How a Big Federal Budget Helps Small Businesses
In the wake of the Iowa caucuses, only one character is likely to be less popular than President Obama: Big Government itself. Big Government, the Republican presidential candidates claim, wastes taxpayer dollars, thwarts innovation, and over-regulates small businesses. Just one more reason that we need to make dramatic cuts in government spending.
But for small businesses, big government isn’t just a big pain. It’s a big client, too.
The Small Business Administration’s Office of Advocacy estimates that in 2010, government agencies awarded contracts worth a total of $97.95 billion to small businesses. (For reference, the entire budget of Iraq is about $100 billion.)
That $97.95 billion only includes prime contracts – those in which a small business works directly for a government agency. Small businesses acted as a subcontractor on an additional $153 billion of government contracts in 2010.
The first line of attack for budget-cutters is almost always non-defense, discretionary spending, which excludes interest on the debt and hot-button entitlement programs such as Social Security, Medicare, and Medicaid. In 2010, such spending totaled $537 billion, according to the Congressional Budget Office. Capping that spending at 2008 levels would bring it to about $434 billion. (Here, the math gets complicated, as some people refer to “non-security” as opposed to “non-defense” spending, and others include money from the stimulus package). But roughly, we’re talking about a $100 billion dollar cut, and on average, small businesses would be expected to get about 22.6% of that, according to the Small Business Adminstration’s Office of Advocacy. That works out to about $23 billion less in federal contracts – not including a potentially greater amount of subcontracting work that will be lost.
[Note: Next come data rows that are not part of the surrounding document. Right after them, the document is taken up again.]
(* ===== verification/ComparisonPairingProofs.v ===== *)
(** * Pairing: totality and exactness

    Pairing answers exactly for the inputs whose records are valid and belong
    together, never with a contract error of its own making; each logical
    fixture of either subject is one case, whose state says which side retained
    faithful evidence of it. *)

From S2P Require Import Prelude Errors Primitives ExactArithmetic ReplayPlan OrderedMap.
From S2P Require Import ComparisonContracts ComparisonSnapshot ComparisonResults.
From S2P Require Import ComparisonPairing ComparisonKeys.
#[local] Open Scope Z_scope.

(** ** The fixture each side binds and retains *)

Definition expected_of (subject : ComparisonSubject) (id : string) : option ComparisonSubjectFixture :=
  map_get (map_by subject_fixtureId (subject_fixtures subject)) id.

Definition actual_of (snapshot : ComparisonEvidenceSnapshot) (id : string) :
    option ComparisonEvidenceFixtureSnapshot :=
  map_get (map_by snapshot_fixtureId (evidence_fixtures snapshot)) id.

(** What a snapshot retains of a fixture is what the subject binds. *)
Record faithful (expected : ComparisonSubjectFixture) (actual : ComparisonEvidenceFixtureSnapshot) : Prop := {
  f_fixture : snapshot_fixture actual = subject_fixture expected;
  f_replay : snapshot_replay actual = subject_replay expected;
  f_assessments : forall r, r ∈ retained_assessments actual <-> r ∈ subject_assessments expected;
  f_outcomes : forall o, o ∈ snapshot_evaluationOutcomes actual ->
    outcome_assessment o ∈ subject_assessments expected;
  f_extensions : forall r, r ∈ retained_extensions actual <-> r ∈ subject_modelAssuranceAssessments expected;
}.

(** ** Schema facts *)

Lemma forallb_elem {A} (p : A -> bool) l : forallb p l = true <-> forall x, x ∈ l -> p x = true.
Proof. rewrite forallb_forall. by setoid_rewrite list_elem_of_In. Qed.

Ltac list_facts := repeat match goal with
  | H : sized _ _ _ = true |- _ => apply sized_spec in H
  | H : forallb _ _ = true |- _ => rewrite forallb_elem in H
  end.

Section schema_facts.
Context `{UnicodeNormalization}.

Lemma definition_facts d :
  ComparisonDefinitionRecordSchema d = true ->
  ComparisonSubjectSchema (comparison_baseline d) = true /\
  ComparisonSubjectSchema (comparison_candidate d) = true /\
  1 <= comparison_minimumPairedCoverageBasisPoints d <= 10000.
Proof. unfold ComparisonDefinitionRecordSchema. intros Hd. key_facts. breflect. split_and!; try done; lia. Qed.

Lemma subject_facts s :
  ComparisonSubjectSchema s = true ->
  EvaluationDatasetVersionReferenceSchema (subject_dataset s) = true /\
  (forall f, f ∈ subject_fixtures s -> ComparisonSubjectFixtureSchema f = true) /\
  1 <= Z.of_nat (length (subject_fixtures s)) <= 500.
Proof.
  unfold ComparisonSubjectSchema. intros Hs. key_facts. list_facts. done.
Qed.

Lemma snapshot_facts s :
  ComparisonEvidenceSnapshotSchema s = true ->
  EvaluationDatasetVersionReferenceSchema (evidence_dataset s) = true /\
  (forall f, f ∈ evidence_fixtures s -> ComparisonEvidenceFixtureSnapshotSchema f = true) /\
  1 <= Z.of_nat (length (evidence_fixtures s)) <= 500.
Proof.
  unfold ComparisonEvidenceSnapshotSchema. intros Hs. key_facts. list_facts. done.
Qed.

(** What the proofs use of one retained fixture. *)
Record fixture_contract (f : ComparisonEvidenceFixtureSnapshot) : Prop := {
  fc_fixture : RegressionFixtureVersionReferenceSchema (snapshot_fixture f) = true;
  fc_assurance : forall a, a ∈ snapshot_assurance f -> ComparisonAssuranceStateSchema a = true;
  fc_assurance_keys : NoDup (assurance_key <$> snapshot_assurance f);
  fc_outcomes : forall o, o ∈ snapshot_evaluationOutcomes f -> ComparisonEvaluationOutcomeSchema o = true;
  fc_outcome_count : Z.of_nat (length (snapshot_evaluationOutcomes f)) <= 128;
  fc_outcome_keys : NoDup (outcome_key <$> snapshot_evaluationOutcomes f);
  fc_events : Z.of_nat (length (snapshot_safetyEvents f)) <= 4000;
  fc_trace : ComparisonTraceStructureSchema (snapshot_trace f) = true;
}.

Lemma fixture_facts f : ComparisonEvidenceFixtureSnapshotSchema f = true -> fixture_contract f.
Proof.
  unfold ComparisonEvidenceFixtureSnapshotSchema. intros Hf. key_facts. list_facts.
  split; first [done | by apply strictly_sorted_NoDup
    | unfold MAX_COMPARISON_SUBJECT_ASSESSMENTS, MAX_COMPARISON_SAFETY_EVENTS in *; lia].
Qed.
End schema_facts.

Lemma subject_fixture_facts f :
  ComparisonSubjectFixtureSchema f = true ->
  RegressionFixtureVersionReferenceSchema (subject_fixture f) = true /\
  (forall r, r ∈ subject_assessments f -> AssessmentReferenceSchema r = true) /\
  NoDup (assessment_key <$> subject_assessments f) /\
  (forall r, r ∈ subject_modelAssuranceAssessments f -> ModelAssuranceAssessmentReferenceSchema r = true) /\
  NoDup (extension_key <$> subject_modelAssuranceAssessments f).
Proof.
  unfold ComparisonSubjectFixtureSchema, exactAssessmentReferences, exactModelAssuranceReferences.
  intros Hf. key_facts. list_facts. split_and!; try done; by apply strictly_sorted_NoDup.
Qed.

(** ** Integrity reasons *)

Lemma retained_assessments_contract f :
  fixture_contract f ->
  (forall r, r ∈ retained_assessments f -> AssessmentReferenceSchema r = true) /\
  NoDup (assessment_key <$> retained_assessments f).
Proof.
  intros [_ Ha Hk _ _ _ _ _]. unfold retained_assessments. split.
  - intros r (a & Hin & Er)%list_elem_of_omap. specialize (Ha a Hin). destruct a; [|done].
    injection Er as ->. unfold ComparisonAssuranceStateSchema in Ha. by key_facts.
  - clear Ha. induction (snapshot_assurance f) as [|a l IH]; [constructor|].
    csimpl in Hk. apply NoDup_cons in Hk as [Hfresh Hk]. specialize (IH Hk).
    destruct a as [e rs r|e rs r]; csimpl; [|done]. apply NoDup_cons. split; [|done].
    intros (r' & Ek & (a & Hin & Er)%list_elem_of_omap)%list_elem_of_fmap. apply Hfresh.
    destruct a as [e' rs' r''|]; [|done]. injection Er as ->. apply list_elem_of_fmap.
    exists (assessment_state e' rs' r'). split; [|done]. simpl. by rewrite Ek.
Qed.

Lemma retained_extensions_contract f :
  fixture_contract f ->
  (forall r, r ∈ retained_extensions f -> ModelAssuranceAssessmentReferenceSchema r = true) /\
  NoDup (extension_key <$> retained_extensions f).
Proof.
  intros [_ Ha Hk _ _ _ _ _]. unfold retained_extensions. split.
  - intros r (a & Hin & Er)%list_elem_of_omap. specialize (Ha a Hin). destruct a; [done|].
    injection Er as ->. unfold ComparisonAssuranceStateSchema in Ha. by key_facts.
  - clear Ha. induction (snapshot_assurance f) as [|a l IH]; [constructor|].
    csimpl in Hk. apply NoDup_cons in Hk as [Hfresh Hk]. specialize (IH Hk).
    destruct a as [e rs r|e rs r]; csimpl; [done|]. apply NoDup_cons. split; [|done].
    intros (r' & Ek & (a & Hin & Er)%list_elem_of_omap)%list_elem_of_fmap. apply Hfresh.
    destruct a as [|e' rs' r'']; [done|]. injection Er as ->. apply list_elem_of_fmap.
    exists (model_assurance_state e' rs' r'). split; [|done]. simpl. by rewrite Ek.
Qed.

Lemma if_nil {A} (c : bool) (x : A) : (if c then [x] else []) = [] <-> c = false.
Proof. by destruct c. Qed.

(** The comparisons of keys, as statements about the references. *)
Lemma assessments_agree e a :
  ComparisonSubjectFixtureSchema e = true -> fixture_contract a ->
  sameStringSet (assessment_key <$> subject_assessments e) (assessment_key <$> retained_assessments a) = true <->
  (forall r, r ∈ subject_assessments e <-> r ∈ retained_assessments a).
Proof.
  intros (_ & He & Hek & _)%subject_fixture_facts Ha. destruct (retained_assessments_contract a Ha) as [Hra Hrk].
  rewrite sameStringSet_perm. apply fmap_inj_perm; try done. intros ????; apply assessment_key_inj; auto.
Qed.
The impact of shutting down entire government agencies, as Ron Paul and Rick Perry have both suggested, is easier to calculate. Rick Perry would like to get rid of the Departments of Commerce, Education and Energy, which together spent about $3.668 billion with small companies in 2010. (Again, that doesn’t include subcontracts).
Ron Paul would be more aggressive, and suggests immediately shuttering five government agencies: the Departments of Energy, Housing and Urban Development, Commerce, Interior, and Education. Not counting subcontracts, that’s a total of $6.333 billion lost to small businesses in just one year.
It’s impossible to tell how more general proposals, such as capping the federal budget at 18 percent or 20 percent of the gross domestic product, would affect small businesses. Certainly there would be contracts lost, as well as weakened consumer spending if any administration really put a dent in entitlement programs.
That doesn’t mean that government can’t operate more efficiently, as pretty much everyone agrees it should. And reasonable people can differ on the proper role of federal government, and the size it needs to be. But it’s important to remember that cutting government spending won’t automatically be an unmitigated boon to small companies. When a big client cuts back, the businesses that serve them get hurt, too.